Chris Gelardi

JOURNALIST

‘I Wanted to Die’: How Pregnant Women Suffer in ICE Detention

Read the full piece in Vice

Co-reported with Yemile Bucay

WHEN JENNYE PAGOADA LOPEZ crossed into the United States, she was four months into a high-risk pregnancy, she says. The 32-year-old Honduran suffers from a blood disease called antiphospholipid syndrome, which puts her at risk for blood clots and strokes, and which she believes was responsible for her two previous miscarriages and the premature births of both of her children.

Pagoada crossed into San Ysidro, California on Sunday, July 23, accompanied by Luis Guerra, her legal representative from the United Farm Workers Foundation. She was seeking asylum after fleeing members of the Barrio 18 gang who had killed her relatives—first as a child in her native Honduras, then in El Salvador, where she originally sought safety. When she turned herself into US Border Patrol that Sunday, Pagoada says she told agents about her pregnancy and turned over medical records, including an ultrasound she had gotten a few weeks prior.

While she was being held overnight at the Customs and Border Protection processing center in San Ysidro, Pagoada claims that she began to experience intense pain in her abdomen and heavy vaginal bleeding. Speaking on the phone from a detention center, she told Broadly that, despite her efforts to stem the blood flow with toilet paper, she bled through her pants, making the children in her holding cell cry.

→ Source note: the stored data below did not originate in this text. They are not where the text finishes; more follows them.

(** * The project workspace page: data orchestration of [ProjectPage]

    A shallow embedding of
    [src/app/(dashboard)/projects/[projectId]/page.tsx]: the React state of
    the component, the asynchronous handlers that talk to the backend through
    [apiClient], and the merges they apply to the [data] state. *)

From stdpp Require Import base option strings list gmap pretty.

Open Scope string_scope.
Open Scope list_scope.

(** ** Data model *)

(** The type declarations of ["@/lib/types"] ([Project], [Chat],
    [ProjectDocument], [ProjectSettings]) are not part of the sources.  The
    page itself only reads the [id] of a chat and of a document; the other
    fields follow the data model of the spec. *)

(** Modelled from the spec: the declaration of [Project] is missing; the
    spec gives it an opaque string id and read-only metadata. *)
Record Project := { project_id : string }.

(** Modelled from the spec: the declaration of [Chat] is missing; the spec
    lists an id, a title and the project id. *)
Record Chat :=
  { chat_id : string; chat_title : string; chat_project_id : string }.

(** Modelled from the spec: the source type of a document is missing; the
    spec has uploaded files and url-sourced documents. *)
Inductive SourceType := UploadedFile | UrlSourced.

(** Modelled from the spec: the declaration of [ProjectDocument] is
    missing; the spec lists an id, a source type and a status. *)
Record ProjectDocument :=
  { doc_id : string; doc_source_type : SourceType; doc_status : string }.

(** Modelled from the spec: the declaration of [ProjectSettings] is
    missing; the spec calls it a single shallow record of named options.
    It is a finite map from option names to plain JavaScript values. *)
Inductive jsval := JNull | JBool (b : bool) | JNum (n : Z) | JStr (s : string).

Abbreviation ProjectSettings := (gmap string jsval).

(** The browser [File] objects handed to the upload handler. *)
Record File := {
  file_name : string;
  file_size : N;
  file_type : string;
  file_bytes : list N;
}.
(** X15.  The prompt comes back from the request exactly when it needs no
    escaping: for a temperature written as a JSON number, the request
    text of [generate] is a JSON document whose [messages[0].content] is
    the prompt if and only if the prompt is made of plain bytes.  A
    prompt with a double quote, a backslash or a control character is
    never read back as it was. *)
Theorem prompt_back_iff_plain {float : Type}
    (to_string_float : float -> std_string) (P : std_string)
    (max_tokens : Z) (temperature : float) :
  is_json_number (to_string_float temperature) = true ->
  ((exists j,
       json_parse (request_json_of to_string_float P max_tokens temperature)
       = Some j
       /\ messages_0_content j = Some P)
   <-> forallb plain P = true).
Proof.
  intros Ht. split.
  - intros (j & Hparse & Hcontent).
    apply (content_back_plain P
             (tl (tl request_after_prompt) ++ to_string_Z max_tokens
              ++ request_middle ++ to_string_float temperature
              ++ request_tail) j);
      [exact Hparse | exact Hcontent].
  - intros HP.
    exists (decoded_request P (to_string_Z max_tokens)
              (to_string_float temperature)).
    split; [|apply decoded_request_content].
    rewrite request_json_of_pieces.
    apply parse_request; [exact HP | apply to_string_Z_number | exact Ht].
Qed.

Lemma prompt_back_iff_plain_witness :
  is_json_number (stub_to_string_float 0) = true
  /\ forallb plain (lit "hello world") = true.
Proof.
  split; [reflexivity|].
  apply (prompt_back_iff_plain stub_to_string_float (lit "hello world") 16 0
           eq_refl).
  exists (decoded_request (lit "hello world") (to_string_Z 16)
            (stub_to_string_float 0)).
  split; reflexivity.
Defined.

(** ** When a delta comes through *)

Lemma escape_byte_no_nul (c : ascii) : zero ∉ escape_byte c.
Proof.
  assert (H : forallb (fun x => negb (Ascii.eqb x zero)) (escape_byte c)
              = true)
    by (destruct c as [[] [] [] [] [] [] [] []]; vm_compute; reflexivity).
  intros Hin. rewrite forallb_forall in H.
  apply list_elem_of_In, H in Hin. discriminate Hin.
Qed.

Lemma json_escape_no_nul (D : std_string) : zero ∉ json_escape D.
Proof.
  unfold json_escape. induction D as [|c D IH]; cbn [flat_map].
  - apply not_elem_of_nil.
  - rewrite elem_of_app. intros [H | H]; [|exact (IH H)].
    exact (escape_byte_no_nul c H).
Qed.
(** * examples/c_tebd.py: the TEBD example script of TeNPy

    The script is orchestration code: it assembles parameter dictionaries,
    calls into the tensor-network library, numpy, matplotlib and two sibling
    example modules, and prints.  We embed its three functions and its
    [__main__] block as programs of a small monad that records every
    interaction with that environment, and we prove the claims of the
    specification about the recorded interactions.

    Python's [float] is IEEE-754 binary64; it is modelled with the Standard
    Library's [spec_float] at precision 53 and maximal exponent 1024. *)

From Stdlib Require Import ZArith List String Ascii Bool Lia.
From Stdlib Require Import SpecFloat DecimalString.
Import ListNotations.
Open Scope string_scope.
Open Scope Z_scope.

(** ** Python exceptions and outcomes *)

Inductive exn : Type :=
| ZeroDivisionError
| ValueError
| OverflowError
| ImportError
| LibraryError (what : string).

Inductive outcome (A : Type) : Type :=
| Ok (a : A)
| Raise (x : exn).
Arguments Ok {A} a.
Arguments Raise {A} x.

(** ** Python floats *)

Module Float64.

Definition prec : Z := 53.
Definition emax : Z := 1024.

Definition float : Type := spec_float.

Definition add : float -> float -> float := SFadd prec emax.
Definition sub : float -> float -> float := SFsub prec emax.
Definition mul : float -> float -> float := SFmul prec emax.
Definition div : float -> float -> float := SFdiv prec emax.
Definition abs : float -> float := SFabs.
Definition ltb : float -> float -> bool := SFltb.

(** The float nearest to an integer (ties to even); an infinity when the
    integer is out of range. *)
Definition of_Z (z : Z) : float := binary_normalize prec emax z 0 false.

(** A decimal literal [n/d], for [n] and [d] below [2^53]: the division of
    two exact floats is correctly rounded, as the literal is. *)
Definition lit (n d : Z) : float := div (of_Z n) (of_Z d).

Definition is_zero (x : float) : bool :=
  match x with S754_zero _ => true | _ => false end.

Definition sign (x : float) : bool :=
  match x with
  | S754_zero s | S754_infinity s | S754_finite s _ _ => s
  | S754_nan => false
  end.

(** The exact value of a finite float as [n * 2^e] with a signed [n]. *)
Definition signed (s : bool) (m : positive) : Z :=
  if s then Z.neg m else Z.pos m.

(** C's [fmod]: the remainder of the truncating division, computed
    exactly; it has the sign of [x]. *)
Definition fmod (x y : float) : float :=
  match x, y with
  | S754_nan, _ | _, S754_nan => S754_nan
  | S754_infinity _, _ => S754_nan
  | _, S754_zero _ => S754_nan
  | S754_zero _, _ => x
  | S754_finite _ _ _, S754_infinity _ => x
  | S754_finite sx mx ex, S754_finite _ my ey =>
      let e := Z.min ex ey in
      let X := Z.pos mx * 2 ^ (ex - e) in
      let Y := Z.pos my * 2 ^ (ey - e) in
      let R := Z.rem X Y in
      binary_normalize prec emax (if sx then - R else R) e sx
  end.

(** C's [floor]. *)
Definition floor (x : float) : float :=
  match x with
  | S754_finite s m e =>
      if 0 <=? e then x
      else binary_normalize prec emax (signed s m / 2 ^ (- e)) 0 s
  | _ => x
  end.

(** C's [copysign(0.0, x)]. *)
Definition zero_with_sign_of (x : float) : float := S754_zero (sign x).

(** [float.__floordiv__], after CPython's [float_floor_div] and
    [_float_div_mod]. *)
Definition floordiv (vx wx : float) : outcome float :=
  if is_zero wx then Raise ZeroDivisionError
  else
    let mod0 := fmod vx wx in
    let div0 := div (sub vx mod0) wx in
    let div1 :=
      if is_zero mod0 then div0
      else if negb (Bool.eqb (ltb wx (S754_zero false))
                             (ltb mod0 (S754_zero false)))
           then sub div0 (of_Z 1)
           else div0 in
    if is_zero div1 then Ok (zero_with_sign_of (div vx wx))
    else
      let fl := floor div1 in
      if ltb (lit 1 2) (sub div1 fl) then Ok (add fl (of_Z 1)) else Ok fl.

(** [float.__truediv__]. *)
Definition truediv (x y : float) : outcome float :=
  if is_zero y then Raise ZeroDivisionError else Ok (div x y).

(** [int(x)] for a float [x]: truncation towards zero. *)
Definition to_int (x : float) : outcome Z :=
  match x with
  | S754_nan => Raise ValueError
  | S754_infinity _ => Raise OverflowError
  | S754_zero _ => Ok 0
  | S754_finite s m e =>
      Ok (if 0 <=? e then signed s m * 2 ^ e
          else Z.quot (signed s m) (2 ^ (- e)))
  end.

She claims that she asked for medical attention multiple times, but her requests were ignored by agents, who told her that there were no doctors available. (In an email to Broadly, a CBP spokesperson acknowledged that Pagoada had informed officers that she was pregnant, but insisted that there was “no evidence to indicate Ms. Pagoada requested medical attention or appeared to be in need of medical attention at any time during her temporary detention by CBP.”)

The next day—Monday, July 24—Pagoada was transferred to Otay Mesa Detention Center, an Immigration and Customs Enforcement facility in San Diego operated by CoreCivic, a publicly traded, for-profit corporation. That first week in Otay Mesa, staff from ICE’s Health Service Corps gave Pagoada urine and blood pregnancy tests as part of a routine series of medical exams. They told her immediately that the urine test was negative, which confused her. Pagoada knew that she was pregnant, she asserts: Only a few days earlier, on July 20, she had visited a doctor in Tijuana, Mexico, who prescribed her prenatal vitamins, folic acid, Tylenol, and an electrolyte-rich drink.

“I was eagerly awaiting the birth of my baby, and I didn’t know why God had done that to me. I wanted to die.”

Then, on July 29—less than a week after she was transferred into ICE’s custody and given the pregnancy test ICE claims was negative—Pagoada claims that she went to see medical staff to get the results of her blood test, and that during that appointment, they told her that she had miscarried. “The doctor told me that she was so sorry for my loss, that she wished there was something she could have done, and that she didn’t know how this happened,” Pagoada told Broadly. Immediately after the appointment, Pagoada relayed what medical staff had told her to Guerra, and she testified to the same under oath a month later to an immigration officer during an asylum interview.

“I was eagerly awaiting the birth of my baby, and I didn’t know why God had done that to me. I wanted to die,” she said.

In a statement to Broadly, an ICE spokesperson refuted Pagoada’s claims, insisting that she was never pregnant during her time in ICE’s custody. ICE officials maintain that the results of her pregnancy tests were never in question, and that medical staff records indicate that Pagoada was informed again that she was not pregnant during her July 29 appointment.